Exercise: From the line that contains "lastfence tag with" down to the last line of the data below, transcribe every line exactly.

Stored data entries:
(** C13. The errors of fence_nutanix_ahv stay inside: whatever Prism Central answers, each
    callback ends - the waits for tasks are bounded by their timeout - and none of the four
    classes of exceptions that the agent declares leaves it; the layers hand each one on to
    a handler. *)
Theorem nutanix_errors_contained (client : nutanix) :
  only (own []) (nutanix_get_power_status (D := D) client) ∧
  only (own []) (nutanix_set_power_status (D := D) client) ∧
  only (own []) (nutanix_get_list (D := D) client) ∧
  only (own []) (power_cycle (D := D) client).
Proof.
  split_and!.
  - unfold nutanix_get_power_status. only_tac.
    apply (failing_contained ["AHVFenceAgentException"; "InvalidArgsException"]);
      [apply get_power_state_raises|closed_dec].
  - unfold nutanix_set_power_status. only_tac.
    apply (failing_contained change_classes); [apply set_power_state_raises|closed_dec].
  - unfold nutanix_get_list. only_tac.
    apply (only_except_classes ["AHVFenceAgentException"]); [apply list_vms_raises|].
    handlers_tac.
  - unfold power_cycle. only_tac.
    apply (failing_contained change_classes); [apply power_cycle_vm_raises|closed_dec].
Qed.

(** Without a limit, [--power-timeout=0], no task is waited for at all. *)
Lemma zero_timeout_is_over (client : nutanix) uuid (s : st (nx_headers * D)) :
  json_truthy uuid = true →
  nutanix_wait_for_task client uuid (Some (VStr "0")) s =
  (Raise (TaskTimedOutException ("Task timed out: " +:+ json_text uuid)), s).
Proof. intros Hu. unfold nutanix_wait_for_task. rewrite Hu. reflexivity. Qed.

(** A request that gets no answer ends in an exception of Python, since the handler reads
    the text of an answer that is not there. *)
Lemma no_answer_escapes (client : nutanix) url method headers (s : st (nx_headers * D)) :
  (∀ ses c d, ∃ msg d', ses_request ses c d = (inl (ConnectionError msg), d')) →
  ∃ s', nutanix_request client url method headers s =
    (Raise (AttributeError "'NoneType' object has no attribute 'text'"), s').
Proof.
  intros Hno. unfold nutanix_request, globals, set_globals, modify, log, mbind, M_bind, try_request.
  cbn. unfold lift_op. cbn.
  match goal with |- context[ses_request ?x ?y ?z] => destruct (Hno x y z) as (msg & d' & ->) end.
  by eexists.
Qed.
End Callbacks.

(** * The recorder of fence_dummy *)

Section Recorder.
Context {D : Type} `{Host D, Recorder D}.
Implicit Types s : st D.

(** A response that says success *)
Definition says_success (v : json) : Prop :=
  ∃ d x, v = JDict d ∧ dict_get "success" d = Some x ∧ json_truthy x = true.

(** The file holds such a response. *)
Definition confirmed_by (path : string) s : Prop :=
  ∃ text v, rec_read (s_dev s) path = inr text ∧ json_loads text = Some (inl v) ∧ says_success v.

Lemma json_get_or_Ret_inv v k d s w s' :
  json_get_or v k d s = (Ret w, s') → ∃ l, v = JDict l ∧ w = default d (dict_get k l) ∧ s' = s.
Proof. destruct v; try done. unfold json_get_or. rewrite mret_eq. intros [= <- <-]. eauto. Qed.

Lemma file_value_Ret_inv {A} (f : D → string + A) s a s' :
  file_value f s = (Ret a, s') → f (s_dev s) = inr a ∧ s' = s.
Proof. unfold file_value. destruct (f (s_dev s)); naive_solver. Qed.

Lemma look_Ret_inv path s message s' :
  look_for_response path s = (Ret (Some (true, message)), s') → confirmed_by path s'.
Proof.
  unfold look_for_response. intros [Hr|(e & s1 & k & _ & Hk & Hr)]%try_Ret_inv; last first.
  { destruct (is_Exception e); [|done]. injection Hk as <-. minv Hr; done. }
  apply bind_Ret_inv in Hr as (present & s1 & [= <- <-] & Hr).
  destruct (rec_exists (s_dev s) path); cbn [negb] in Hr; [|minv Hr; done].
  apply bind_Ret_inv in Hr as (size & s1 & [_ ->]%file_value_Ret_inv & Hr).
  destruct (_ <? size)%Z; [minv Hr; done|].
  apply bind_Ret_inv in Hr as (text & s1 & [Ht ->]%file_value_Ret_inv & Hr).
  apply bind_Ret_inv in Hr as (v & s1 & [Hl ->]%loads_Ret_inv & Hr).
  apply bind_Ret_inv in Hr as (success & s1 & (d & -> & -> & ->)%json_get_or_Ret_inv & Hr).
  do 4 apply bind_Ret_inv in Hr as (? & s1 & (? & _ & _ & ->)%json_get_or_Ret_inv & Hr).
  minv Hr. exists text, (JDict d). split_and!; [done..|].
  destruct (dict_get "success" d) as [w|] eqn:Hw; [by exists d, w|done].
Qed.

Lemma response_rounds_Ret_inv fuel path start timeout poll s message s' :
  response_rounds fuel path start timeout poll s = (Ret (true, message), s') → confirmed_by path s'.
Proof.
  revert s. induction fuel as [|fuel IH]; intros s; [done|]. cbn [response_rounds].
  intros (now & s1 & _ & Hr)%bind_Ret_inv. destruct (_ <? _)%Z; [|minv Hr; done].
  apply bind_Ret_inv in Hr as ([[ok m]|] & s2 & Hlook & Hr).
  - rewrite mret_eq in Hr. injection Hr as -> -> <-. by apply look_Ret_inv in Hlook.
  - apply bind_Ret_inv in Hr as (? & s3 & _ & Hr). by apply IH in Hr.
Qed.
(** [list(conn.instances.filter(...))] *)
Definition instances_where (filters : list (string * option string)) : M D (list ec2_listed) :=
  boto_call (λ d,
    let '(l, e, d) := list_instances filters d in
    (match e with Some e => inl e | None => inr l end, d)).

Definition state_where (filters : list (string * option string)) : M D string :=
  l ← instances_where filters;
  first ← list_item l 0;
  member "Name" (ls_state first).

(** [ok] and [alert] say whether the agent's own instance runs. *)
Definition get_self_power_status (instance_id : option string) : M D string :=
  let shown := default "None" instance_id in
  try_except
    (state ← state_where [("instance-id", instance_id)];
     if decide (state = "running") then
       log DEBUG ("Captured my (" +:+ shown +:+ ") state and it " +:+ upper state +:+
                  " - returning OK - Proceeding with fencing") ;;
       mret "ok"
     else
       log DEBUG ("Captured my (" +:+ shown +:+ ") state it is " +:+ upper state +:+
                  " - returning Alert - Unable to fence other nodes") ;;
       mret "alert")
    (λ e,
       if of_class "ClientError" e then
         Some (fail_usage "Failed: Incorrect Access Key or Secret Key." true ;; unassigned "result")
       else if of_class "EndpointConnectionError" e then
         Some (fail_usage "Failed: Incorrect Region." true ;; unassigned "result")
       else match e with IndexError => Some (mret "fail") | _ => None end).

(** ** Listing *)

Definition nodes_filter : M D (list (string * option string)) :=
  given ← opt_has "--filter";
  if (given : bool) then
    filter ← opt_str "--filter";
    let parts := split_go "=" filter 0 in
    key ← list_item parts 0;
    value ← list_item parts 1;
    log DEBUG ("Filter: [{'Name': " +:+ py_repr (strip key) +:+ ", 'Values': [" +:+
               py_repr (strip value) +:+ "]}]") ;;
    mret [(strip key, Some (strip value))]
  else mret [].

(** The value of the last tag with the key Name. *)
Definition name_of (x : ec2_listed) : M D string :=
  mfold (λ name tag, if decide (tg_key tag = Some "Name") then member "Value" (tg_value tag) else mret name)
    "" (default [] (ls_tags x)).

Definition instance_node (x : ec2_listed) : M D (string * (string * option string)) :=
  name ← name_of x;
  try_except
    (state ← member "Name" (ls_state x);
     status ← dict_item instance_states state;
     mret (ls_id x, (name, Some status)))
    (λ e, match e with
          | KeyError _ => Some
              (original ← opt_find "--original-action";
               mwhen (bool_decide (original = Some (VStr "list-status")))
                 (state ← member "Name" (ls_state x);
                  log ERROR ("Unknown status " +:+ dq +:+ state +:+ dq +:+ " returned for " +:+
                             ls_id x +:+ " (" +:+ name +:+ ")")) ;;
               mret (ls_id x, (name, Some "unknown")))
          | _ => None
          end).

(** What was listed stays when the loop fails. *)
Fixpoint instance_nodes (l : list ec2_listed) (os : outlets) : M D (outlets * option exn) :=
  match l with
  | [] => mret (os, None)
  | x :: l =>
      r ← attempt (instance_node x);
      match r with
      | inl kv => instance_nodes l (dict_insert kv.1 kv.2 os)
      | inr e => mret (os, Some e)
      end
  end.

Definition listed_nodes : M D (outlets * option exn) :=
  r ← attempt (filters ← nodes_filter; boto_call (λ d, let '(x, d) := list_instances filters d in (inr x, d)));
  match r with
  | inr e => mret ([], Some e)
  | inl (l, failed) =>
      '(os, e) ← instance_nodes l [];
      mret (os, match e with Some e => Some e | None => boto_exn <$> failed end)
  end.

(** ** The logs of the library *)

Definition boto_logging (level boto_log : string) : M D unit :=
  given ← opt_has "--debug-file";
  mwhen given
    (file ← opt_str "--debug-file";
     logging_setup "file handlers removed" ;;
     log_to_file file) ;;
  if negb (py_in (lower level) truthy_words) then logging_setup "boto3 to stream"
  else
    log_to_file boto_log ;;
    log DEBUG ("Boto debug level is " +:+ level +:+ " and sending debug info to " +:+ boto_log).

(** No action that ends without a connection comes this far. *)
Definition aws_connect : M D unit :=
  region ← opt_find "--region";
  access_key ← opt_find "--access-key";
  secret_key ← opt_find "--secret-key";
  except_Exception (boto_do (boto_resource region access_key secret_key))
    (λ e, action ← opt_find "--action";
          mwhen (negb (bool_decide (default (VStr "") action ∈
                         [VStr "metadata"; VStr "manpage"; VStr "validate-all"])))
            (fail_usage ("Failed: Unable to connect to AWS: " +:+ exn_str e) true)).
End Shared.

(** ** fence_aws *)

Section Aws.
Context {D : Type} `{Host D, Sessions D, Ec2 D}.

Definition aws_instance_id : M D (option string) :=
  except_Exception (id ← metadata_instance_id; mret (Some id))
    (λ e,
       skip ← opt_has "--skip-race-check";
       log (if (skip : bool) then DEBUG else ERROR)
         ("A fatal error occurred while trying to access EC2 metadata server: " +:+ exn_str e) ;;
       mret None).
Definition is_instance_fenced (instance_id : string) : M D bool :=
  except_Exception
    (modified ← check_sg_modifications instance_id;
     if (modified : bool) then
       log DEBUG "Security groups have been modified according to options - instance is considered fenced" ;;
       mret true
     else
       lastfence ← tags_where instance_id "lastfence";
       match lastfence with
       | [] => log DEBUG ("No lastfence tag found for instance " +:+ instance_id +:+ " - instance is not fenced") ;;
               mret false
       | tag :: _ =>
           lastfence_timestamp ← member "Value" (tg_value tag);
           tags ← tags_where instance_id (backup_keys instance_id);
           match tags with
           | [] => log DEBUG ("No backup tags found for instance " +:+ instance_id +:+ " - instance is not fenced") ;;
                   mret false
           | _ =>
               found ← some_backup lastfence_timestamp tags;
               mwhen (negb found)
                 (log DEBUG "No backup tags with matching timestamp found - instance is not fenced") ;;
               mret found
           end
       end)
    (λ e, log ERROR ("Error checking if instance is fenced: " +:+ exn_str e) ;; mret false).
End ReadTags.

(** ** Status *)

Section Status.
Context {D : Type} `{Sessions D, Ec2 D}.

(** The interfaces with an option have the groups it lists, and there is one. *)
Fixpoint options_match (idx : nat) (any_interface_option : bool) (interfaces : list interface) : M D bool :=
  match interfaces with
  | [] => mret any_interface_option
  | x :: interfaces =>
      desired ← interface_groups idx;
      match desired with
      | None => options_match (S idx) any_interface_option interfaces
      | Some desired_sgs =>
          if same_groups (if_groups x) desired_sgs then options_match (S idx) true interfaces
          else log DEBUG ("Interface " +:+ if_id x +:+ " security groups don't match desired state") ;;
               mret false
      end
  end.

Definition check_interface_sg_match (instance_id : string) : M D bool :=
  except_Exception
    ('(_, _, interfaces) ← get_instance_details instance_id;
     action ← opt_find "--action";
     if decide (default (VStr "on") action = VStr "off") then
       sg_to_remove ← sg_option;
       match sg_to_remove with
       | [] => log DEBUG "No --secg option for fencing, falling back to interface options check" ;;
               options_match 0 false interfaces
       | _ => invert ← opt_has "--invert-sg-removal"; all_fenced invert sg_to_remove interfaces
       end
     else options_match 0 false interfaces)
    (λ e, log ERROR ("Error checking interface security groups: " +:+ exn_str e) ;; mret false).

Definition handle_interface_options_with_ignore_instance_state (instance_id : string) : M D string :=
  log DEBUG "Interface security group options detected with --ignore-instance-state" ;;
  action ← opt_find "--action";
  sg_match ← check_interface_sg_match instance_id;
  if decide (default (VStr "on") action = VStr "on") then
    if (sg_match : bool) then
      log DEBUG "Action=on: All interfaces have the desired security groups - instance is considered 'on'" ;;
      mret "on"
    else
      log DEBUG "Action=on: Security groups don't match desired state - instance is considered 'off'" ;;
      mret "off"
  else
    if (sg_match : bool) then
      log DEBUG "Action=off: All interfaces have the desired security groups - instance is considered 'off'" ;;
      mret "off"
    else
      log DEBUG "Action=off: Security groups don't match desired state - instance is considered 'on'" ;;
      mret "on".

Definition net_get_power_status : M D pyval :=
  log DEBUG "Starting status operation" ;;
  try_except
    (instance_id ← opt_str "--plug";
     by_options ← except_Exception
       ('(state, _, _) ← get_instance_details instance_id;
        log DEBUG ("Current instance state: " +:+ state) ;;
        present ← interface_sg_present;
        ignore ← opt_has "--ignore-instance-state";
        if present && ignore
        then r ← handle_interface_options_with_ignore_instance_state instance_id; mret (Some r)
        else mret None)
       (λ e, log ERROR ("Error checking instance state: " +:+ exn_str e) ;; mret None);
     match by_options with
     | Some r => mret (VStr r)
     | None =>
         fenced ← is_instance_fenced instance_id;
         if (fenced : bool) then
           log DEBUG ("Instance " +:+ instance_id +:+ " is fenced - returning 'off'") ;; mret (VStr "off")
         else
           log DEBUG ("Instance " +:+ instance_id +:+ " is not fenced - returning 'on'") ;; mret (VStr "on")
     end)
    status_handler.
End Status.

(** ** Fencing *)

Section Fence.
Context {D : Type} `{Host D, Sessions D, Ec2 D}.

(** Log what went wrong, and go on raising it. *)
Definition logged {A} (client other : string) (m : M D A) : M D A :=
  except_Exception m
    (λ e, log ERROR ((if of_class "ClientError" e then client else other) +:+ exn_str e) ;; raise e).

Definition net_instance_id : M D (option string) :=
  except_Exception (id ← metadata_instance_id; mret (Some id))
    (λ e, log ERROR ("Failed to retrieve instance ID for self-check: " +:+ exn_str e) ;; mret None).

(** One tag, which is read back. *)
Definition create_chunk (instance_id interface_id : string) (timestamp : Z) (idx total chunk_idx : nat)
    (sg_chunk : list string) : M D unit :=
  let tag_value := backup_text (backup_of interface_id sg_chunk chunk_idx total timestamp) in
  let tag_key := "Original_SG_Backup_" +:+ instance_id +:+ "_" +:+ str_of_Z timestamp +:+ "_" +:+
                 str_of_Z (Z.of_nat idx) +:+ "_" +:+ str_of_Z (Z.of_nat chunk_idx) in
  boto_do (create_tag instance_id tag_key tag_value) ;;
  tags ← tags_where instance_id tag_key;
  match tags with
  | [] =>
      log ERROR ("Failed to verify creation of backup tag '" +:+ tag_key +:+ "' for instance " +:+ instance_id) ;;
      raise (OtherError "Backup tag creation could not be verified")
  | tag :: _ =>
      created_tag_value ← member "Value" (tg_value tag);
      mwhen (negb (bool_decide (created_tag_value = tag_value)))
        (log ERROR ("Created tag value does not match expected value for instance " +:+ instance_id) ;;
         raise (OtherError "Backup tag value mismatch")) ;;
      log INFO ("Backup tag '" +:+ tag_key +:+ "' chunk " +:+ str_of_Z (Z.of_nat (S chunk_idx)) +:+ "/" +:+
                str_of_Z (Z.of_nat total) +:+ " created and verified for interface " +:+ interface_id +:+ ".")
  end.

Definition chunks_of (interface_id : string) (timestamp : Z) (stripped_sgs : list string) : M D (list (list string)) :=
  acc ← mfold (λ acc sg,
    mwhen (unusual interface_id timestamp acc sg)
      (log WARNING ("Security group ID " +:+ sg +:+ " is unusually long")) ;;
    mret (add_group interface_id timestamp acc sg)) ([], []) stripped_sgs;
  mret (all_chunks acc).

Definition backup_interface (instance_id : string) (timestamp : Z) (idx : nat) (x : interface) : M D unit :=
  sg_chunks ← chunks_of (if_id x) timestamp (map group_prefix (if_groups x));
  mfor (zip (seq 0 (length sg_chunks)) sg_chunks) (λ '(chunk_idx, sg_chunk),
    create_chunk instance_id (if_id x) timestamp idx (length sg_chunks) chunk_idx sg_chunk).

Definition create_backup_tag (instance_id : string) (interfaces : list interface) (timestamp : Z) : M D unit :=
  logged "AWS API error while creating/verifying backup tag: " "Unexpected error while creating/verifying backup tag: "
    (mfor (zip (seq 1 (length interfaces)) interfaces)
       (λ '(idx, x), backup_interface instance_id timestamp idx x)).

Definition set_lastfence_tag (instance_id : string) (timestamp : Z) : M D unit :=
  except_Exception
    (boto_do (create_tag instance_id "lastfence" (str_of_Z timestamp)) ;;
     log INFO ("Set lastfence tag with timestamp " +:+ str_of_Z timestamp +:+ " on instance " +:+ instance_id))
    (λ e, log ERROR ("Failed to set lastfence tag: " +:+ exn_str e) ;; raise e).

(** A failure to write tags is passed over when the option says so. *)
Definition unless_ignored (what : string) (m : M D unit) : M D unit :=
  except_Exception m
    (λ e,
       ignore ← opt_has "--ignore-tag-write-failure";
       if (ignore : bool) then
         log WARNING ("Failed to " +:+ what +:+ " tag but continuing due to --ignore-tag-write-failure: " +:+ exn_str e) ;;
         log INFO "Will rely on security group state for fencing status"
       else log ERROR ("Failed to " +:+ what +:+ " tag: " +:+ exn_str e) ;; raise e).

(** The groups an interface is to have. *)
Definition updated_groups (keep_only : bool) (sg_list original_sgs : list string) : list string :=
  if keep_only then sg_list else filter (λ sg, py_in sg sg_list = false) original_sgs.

Problem solution:
     log INFO ("Set lastfence tag with timestamp " +:+ str_of_Z timestamp +:+ " on instance " +:+ instance_id))
    (λ e, log ERROR ("Failed to set lastfence tag: " +:+ exn_str e) ;; raise e).

(** A failure to write tags is passed over when the option says so. *)
Definition unless_ignored (what : string) (m : M D unit) : M D unit :=
  except_Exception m
    (λ e,
       ignore ← opt_has "--ignore-tag-write-failure";
       if (ignore : bool) then
         log WARNING ("Failed to " +:+ what +:+ " tag but continuing due to --ignore-tag-write-failure: " +:+ exn_str e) ;;
         log INFO "Will rely on security group state for fencing status"
       else log ERROR ("Failed to " +:+ what +:+ " tag: " +:+ exn_str e) ;; raise e).

(** The groups an interface is to have. *)
Definition updated_groups (keep_only : bool) (sg_list original_sgs : list string) : list string :=
  if keep_only then sg_list else filter (λ sg, py_in sg sg_list = false) original_sgs.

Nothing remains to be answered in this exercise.